Material to process

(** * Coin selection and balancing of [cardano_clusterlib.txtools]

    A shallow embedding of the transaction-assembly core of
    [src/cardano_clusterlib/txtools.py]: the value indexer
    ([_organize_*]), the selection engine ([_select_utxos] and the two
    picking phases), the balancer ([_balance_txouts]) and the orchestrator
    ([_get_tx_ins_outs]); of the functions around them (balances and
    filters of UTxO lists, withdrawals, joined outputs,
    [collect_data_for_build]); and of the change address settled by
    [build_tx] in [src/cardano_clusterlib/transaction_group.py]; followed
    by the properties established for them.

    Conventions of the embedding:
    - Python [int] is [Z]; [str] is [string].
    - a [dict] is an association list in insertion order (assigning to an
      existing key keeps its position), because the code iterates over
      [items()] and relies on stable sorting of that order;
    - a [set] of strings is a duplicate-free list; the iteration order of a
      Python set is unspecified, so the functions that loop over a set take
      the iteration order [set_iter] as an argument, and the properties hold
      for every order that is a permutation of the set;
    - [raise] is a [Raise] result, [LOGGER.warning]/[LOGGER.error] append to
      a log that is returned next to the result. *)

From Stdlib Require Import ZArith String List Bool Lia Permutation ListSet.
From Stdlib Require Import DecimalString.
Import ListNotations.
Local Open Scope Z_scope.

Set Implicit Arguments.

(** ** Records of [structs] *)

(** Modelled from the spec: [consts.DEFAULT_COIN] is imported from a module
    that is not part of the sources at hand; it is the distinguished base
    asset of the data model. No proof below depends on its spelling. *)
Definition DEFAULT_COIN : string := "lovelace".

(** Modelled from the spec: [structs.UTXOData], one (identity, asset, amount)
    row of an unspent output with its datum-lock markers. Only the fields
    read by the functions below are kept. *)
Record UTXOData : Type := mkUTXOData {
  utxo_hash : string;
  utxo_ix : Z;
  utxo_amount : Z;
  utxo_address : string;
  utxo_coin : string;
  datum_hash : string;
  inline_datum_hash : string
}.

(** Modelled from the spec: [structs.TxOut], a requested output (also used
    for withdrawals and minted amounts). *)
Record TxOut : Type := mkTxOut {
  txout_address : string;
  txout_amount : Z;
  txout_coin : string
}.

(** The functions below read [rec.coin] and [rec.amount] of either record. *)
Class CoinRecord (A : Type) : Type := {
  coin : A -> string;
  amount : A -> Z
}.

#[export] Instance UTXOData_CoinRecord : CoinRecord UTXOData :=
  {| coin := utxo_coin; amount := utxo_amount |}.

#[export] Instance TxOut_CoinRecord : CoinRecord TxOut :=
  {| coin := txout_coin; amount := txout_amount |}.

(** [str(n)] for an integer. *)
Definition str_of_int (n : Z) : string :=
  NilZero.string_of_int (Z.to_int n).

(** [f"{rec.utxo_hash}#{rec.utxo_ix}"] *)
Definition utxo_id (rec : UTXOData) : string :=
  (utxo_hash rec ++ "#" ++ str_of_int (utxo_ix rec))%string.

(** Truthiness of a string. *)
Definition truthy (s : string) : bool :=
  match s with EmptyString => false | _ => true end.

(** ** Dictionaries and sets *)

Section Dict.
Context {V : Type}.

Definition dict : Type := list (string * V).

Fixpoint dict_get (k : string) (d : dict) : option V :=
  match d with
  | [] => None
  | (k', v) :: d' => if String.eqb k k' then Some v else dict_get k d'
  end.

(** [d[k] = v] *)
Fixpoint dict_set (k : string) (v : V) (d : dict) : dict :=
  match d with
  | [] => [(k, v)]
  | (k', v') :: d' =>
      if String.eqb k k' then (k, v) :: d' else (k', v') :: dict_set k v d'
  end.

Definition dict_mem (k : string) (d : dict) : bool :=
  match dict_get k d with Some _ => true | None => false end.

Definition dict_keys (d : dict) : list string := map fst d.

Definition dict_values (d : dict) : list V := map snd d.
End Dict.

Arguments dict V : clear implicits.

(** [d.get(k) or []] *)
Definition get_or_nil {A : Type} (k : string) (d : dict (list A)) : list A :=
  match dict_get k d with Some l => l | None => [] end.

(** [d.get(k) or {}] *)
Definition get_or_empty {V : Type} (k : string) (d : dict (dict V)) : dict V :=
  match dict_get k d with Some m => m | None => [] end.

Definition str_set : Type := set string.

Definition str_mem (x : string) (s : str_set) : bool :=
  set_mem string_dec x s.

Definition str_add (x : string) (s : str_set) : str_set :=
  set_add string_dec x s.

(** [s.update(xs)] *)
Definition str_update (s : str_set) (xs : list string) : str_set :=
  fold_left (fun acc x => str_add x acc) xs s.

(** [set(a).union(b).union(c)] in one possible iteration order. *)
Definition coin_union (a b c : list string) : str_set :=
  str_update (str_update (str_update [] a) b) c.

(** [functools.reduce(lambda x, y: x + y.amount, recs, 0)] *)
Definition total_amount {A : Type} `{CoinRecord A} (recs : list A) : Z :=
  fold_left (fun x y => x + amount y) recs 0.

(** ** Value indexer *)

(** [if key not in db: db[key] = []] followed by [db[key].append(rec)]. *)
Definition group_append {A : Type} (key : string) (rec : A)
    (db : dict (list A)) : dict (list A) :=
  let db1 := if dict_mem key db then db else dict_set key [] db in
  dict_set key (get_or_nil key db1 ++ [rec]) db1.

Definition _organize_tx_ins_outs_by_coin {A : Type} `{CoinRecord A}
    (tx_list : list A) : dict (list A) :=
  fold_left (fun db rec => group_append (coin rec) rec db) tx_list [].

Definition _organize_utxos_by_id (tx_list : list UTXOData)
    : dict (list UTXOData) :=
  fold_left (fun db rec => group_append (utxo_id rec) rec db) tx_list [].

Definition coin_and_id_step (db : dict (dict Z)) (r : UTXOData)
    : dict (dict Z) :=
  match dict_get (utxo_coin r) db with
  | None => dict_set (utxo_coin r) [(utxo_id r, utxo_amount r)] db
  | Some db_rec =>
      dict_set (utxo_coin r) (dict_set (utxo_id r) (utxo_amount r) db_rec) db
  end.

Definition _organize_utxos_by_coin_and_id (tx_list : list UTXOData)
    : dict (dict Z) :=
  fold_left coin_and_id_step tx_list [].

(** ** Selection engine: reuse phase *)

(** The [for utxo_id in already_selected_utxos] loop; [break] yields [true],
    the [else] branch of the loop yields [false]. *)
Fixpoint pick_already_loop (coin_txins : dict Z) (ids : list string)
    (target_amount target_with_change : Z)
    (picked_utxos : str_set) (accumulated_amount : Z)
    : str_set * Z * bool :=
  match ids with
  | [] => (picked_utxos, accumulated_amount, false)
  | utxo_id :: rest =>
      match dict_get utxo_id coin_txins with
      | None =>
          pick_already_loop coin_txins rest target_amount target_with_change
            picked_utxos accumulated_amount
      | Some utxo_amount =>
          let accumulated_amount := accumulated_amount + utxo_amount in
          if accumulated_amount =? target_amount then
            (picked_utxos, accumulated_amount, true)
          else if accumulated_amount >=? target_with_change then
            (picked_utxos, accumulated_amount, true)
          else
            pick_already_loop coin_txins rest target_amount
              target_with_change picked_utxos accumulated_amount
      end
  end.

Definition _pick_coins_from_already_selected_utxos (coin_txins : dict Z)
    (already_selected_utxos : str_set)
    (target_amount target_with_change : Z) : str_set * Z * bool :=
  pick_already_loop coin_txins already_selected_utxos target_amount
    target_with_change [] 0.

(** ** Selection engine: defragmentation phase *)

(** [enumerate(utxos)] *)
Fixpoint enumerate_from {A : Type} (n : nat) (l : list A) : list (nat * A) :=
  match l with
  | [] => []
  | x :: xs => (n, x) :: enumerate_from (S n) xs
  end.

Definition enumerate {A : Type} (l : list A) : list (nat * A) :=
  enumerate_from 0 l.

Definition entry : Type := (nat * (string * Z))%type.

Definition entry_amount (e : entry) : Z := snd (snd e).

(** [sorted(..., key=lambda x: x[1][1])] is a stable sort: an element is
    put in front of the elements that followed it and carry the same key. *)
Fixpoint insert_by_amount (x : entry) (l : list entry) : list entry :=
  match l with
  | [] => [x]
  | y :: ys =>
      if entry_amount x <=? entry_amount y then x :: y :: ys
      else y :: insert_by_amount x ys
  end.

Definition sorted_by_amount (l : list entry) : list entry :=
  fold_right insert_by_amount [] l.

...

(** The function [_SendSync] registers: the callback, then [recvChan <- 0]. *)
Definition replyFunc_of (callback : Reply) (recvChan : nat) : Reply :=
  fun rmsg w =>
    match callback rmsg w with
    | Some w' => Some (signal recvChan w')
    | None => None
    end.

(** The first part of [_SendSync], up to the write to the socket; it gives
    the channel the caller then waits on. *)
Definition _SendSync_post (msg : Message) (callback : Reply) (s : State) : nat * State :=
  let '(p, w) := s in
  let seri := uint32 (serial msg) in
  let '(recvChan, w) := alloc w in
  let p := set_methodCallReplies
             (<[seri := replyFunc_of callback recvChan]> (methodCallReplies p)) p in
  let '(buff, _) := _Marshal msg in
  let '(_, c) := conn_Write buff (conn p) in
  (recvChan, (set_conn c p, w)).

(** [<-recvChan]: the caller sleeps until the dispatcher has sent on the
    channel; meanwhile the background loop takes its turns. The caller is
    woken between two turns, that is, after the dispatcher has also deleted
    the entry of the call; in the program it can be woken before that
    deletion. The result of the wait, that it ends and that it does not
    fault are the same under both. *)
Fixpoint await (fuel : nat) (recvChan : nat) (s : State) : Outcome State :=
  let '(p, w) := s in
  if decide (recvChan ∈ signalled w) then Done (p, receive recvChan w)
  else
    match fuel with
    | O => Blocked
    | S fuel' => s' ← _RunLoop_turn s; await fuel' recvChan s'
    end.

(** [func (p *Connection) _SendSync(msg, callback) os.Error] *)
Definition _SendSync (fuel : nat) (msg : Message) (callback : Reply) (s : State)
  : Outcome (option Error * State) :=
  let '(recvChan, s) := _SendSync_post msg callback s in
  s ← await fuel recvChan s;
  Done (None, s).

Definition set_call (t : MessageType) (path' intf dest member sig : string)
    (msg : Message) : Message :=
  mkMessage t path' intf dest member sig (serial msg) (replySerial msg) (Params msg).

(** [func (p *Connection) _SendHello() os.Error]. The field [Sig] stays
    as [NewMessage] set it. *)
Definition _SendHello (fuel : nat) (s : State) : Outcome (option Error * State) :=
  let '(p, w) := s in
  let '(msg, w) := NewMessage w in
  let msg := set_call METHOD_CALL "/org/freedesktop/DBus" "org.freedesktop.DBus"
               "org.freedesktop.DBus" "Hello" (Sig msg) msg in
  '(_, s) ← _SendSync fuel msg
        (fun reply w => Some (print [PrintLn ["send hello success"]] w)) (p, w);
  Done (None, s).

Activity
Take each line of the material above that holds the string "true" and copy it.

Result of this exercise
  match s with EmptyString => false | _ => true end.
  match dict_get k d with Some _ => true | None => false end.
(** The [for utxo_id in already_selected_utxos] loop; [break] yields [true],
            (picked_utxos, accumulated_amount, true)
            (picked_utxos, accumulated_amount, true)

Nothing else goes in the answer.